DUBLIN--(BUSINESS WIRE)--The "Natural Gas Distribution Global Market Report 2022" report has been added to ResearchAndMarkets.com's offering.


The global natural gas distribution market is expected to grow from $818.70 billion in 2021 to $905.45 billion in 2022 at a compound annual growth rate (CAGR) of 10.6%. The market is expected to reach $1,320.13 billion in 2026 at a CAGR of 9.9%.

Major companies in the natural gas distribution market include Uniper, Centrica plc, Eni S.p.A., E.ON SE, Chubu Electric Power, Engie, Tokyo Gas, Polish Oil and Gas Co (PGNiG) SA, OSAKA GAS CO and National Grid Plc.

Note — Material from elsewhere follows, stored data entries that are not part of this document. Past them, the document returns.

(** The first loop over the desired categories: existing rows get their
    flag, lacking rows are added, and no constraint fails. *)
Lemma reconcile_flags l : ∀ X N db,
  NoDup l →
  (∀ c, c ∈ l → c ∉ X) →
  cafe_categories (pending db) = ((reflag cid best_id X <$> T0) ++ N)%list →
  added_rows cid best_id T0 X N →
  ∃ N',
    for_each l (λ cat_id,
      match E !! cat_id with
      | Some assoc =>
          if bool_decide (is_best assoc ≠ bool_decide (cat_id = best_id))
          then set_is_best (assoc_id assoc) (bool_decide (cat_id = best_id))
          else ret tt
      | None => insert_cafe_category cid cat_id (bool_decide (cat_id = best_id))
      end) db
    = (inr tt,
       mkDb (committed db)
            (with_table (pending db)
               ((reflag cid best_id (X ∪ list_to_set l) <$> T0) ++ N')%list))
    ∧ added_rows cid best_id T0 (X ∪ list_to_set l) N'.
Proof.
  induction l as [|cat l IH]; intros X N db Hnd Hfresh Htable Hadded.
  - exists N. simpl. rewrite (right_id_L ∅ (∪)), <- Htable, with_table_same.
    split; [by destruct db|done].
  - apply NoDup_cons in Hnd as [Hcat Hnd].
    assert (cat ∉ X) as HcatX by (apply Hfresh; left).
    assert (∀ c, c ∈ l → c ∉ X ∪ {[cat]}) as Hfresh'.
    { intros c Hc [Hin|Hin%elem_of_singleton]%elem_of_union.
      - apply (Hfresh c); [by right|done].
      - by subst c. }
    assert (X ∪ list_to_set (cat :: l) = (X ∪ {[cat]}) ∪ list_to_set l :> gset Z)
      as Hset by (by rewrite list_to_set_cons, (assoc_L (∪))).
    rewrite Hset. simpl. unfold bind at 1.
    destruct (E !! cat) as [a|] eqn:Ha.
    + pose proof Ha as (Hin & _ & _)%existing_Some.
      assert (added_rows cid best_id T0 (X ∪ {[cat]}) N) as Hadded'
        by (apply added_rows_mono; [by eexists|done]).
      destruct (decide (is_best a = bool_decide (cat = best_id))) as [Hflag|Hflag].
      * rewrite bool_decide_eq_false_2 by (by intros Hne). simpl.
        destruct (IH (X ∪ {[cat]}) N db Hnd Hfresh') as (N' & Hrun & HN'); [|done|].
        { by rewrite Htable, (reflag_step_same X cat a Ha Hflag). }
        by exists N'.
      * rewrite bool_decide_eq_true_2 by done.
        unfold set_is_best at 1.
        set (db1 := mkDb _ _).
        destruct (IH (X ∪ {[cat]}) N db1 Hnd Hfresh') as (N' & Hrun & HN'); [|done|].
        { unfold db1. simpl.
          rewrite Htable, fmap_app, (reflag_step_set X cat a Ha). f_equal.
          rewrite <- (list_fmap_id N) at 2. apply list_fmap_ext.
          intros i r Hr. apply list_elem_of_lookup_2 in Hr. simpl.
          rewrite bool_decide_eq_false_2; [done|]. intros Hid.
          destruct Hadded as (Hrows & _).
          destruct (Hrows r Hr) as (_ & _ & _ & _ & Hnew).
          apply Hnew. rewrite Hid. by apply list_elem_of_fmap_2. }
        exists N'. by rewrite Hrun.
    + pose proof (proj1 (existing_None cat) Ha) as Hnone.
      unfold insert_cafe_category at 1.
      rewrite bool_decide_eq_false_2.
      2:{ rewrite Htable, fmap_app, reflag_keys.
          intros [Hin|Hin]%elem_of_app.
          - apply list_elem_of_fmap in Hin as (x & Hk & Hx).
            unfold assoc_key in Hk. injection Hk as Hk1 Hk2.
            by apply (Hnone x).
          - apply list_elem_of_fmap in Hin as (r & Hk & Hr).
            unfold assoc_key in Hk. injection Hk as Hk1 Hk2.
            destruct Hadded as (Hrows & _). destruct (Hrows r Hr) as (_ & HrX & _).
            apply HcatX. by rewrite Hk2. }
      set (db1 := mkDb _ _).
      destruct (IH (X ∪ {[cat]})
                   ((N ++ [mkCafeCategory
                            (next_id (assoc_id <$> ((reflag cid best_id X <$> T0) ++ N)%list))
                            cid cat (bool_decide (cat = best_id))])%list)
                   db1 Hnd Hfresh') as (N' & Hrun & HN').
      { unfold db1. simpl.
        by rewrite Htable, (reflag_step_none X cat Ha), <- app_assoc. }
      { by apply added_rows_insert. }
      exists N'. by rewrite Hrun.
Qed.
(** C8. Every response of [handleRequest] whose status is not 2xx
    either has a body of the shape [{ jsonrpc: "2.0", error: { code,
    message, data? }, id: null }] with a code among -32000, -32001,
    -32600 and -32700, or is the 500 of a failed replay, whose body is
    the text "Internal Server Error"; the latter only answers a GET. *)
Theorem error_responses_are_enveloped :
  forall (request : Request) (body : string) (authInfo : option AuthInfo)
         (uuid : string) (w w' : World) (r : Response),
    handleRequest request body authInfo uuid w = (Ok (Returned r), w') ->
    ~ successful r ->
    has_error_envelope r
    \/ (r = replay_failure /\ req_method request = "GET").
Proof.
  intros request body authInfo uuid w w' r E Hns.
  unfold handleRequest in E. cbv zeta in E.
  destruct (String.eqb (req_method request) "POST").
  { apply handlePostRequest_enveloped in E. simpl in E. tauto. }
  destruct (String.eqb (req_method request) "GET") eqn:Eget.
  { apply handleGetRequest_well_formed in E. simpl in E.
    apply String.eqb_eq in Eget. tauto. }
  destruct (String.eqb (req_method request) "DELETE").
  { apply handleDeleteRequest_enveloped in E. simpl in E. tauto. }
  unfold handleUnsupportedRequest, ret in E. inversion E; subst.
  left. exists (-32000), "Method not allowed.", None.
  split; [reflexivity|]. simpl. auto.
Qed.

The natural gas distribution market consists of sales of natural gas by entities (organizations, sole traders and partnerships) that operate gas distribution systems (e.g., mains, meters) including gas marketers that buy gas from the well and sell it to a distribution system, gas brokers or agents that arrange the sale of gas over gas distribution systems operated by others and establishments that transmit and distribute gas to final consumers. The natural gas distribution is segmented into industrial and commercial natural gas distribution and household natural gas distribution.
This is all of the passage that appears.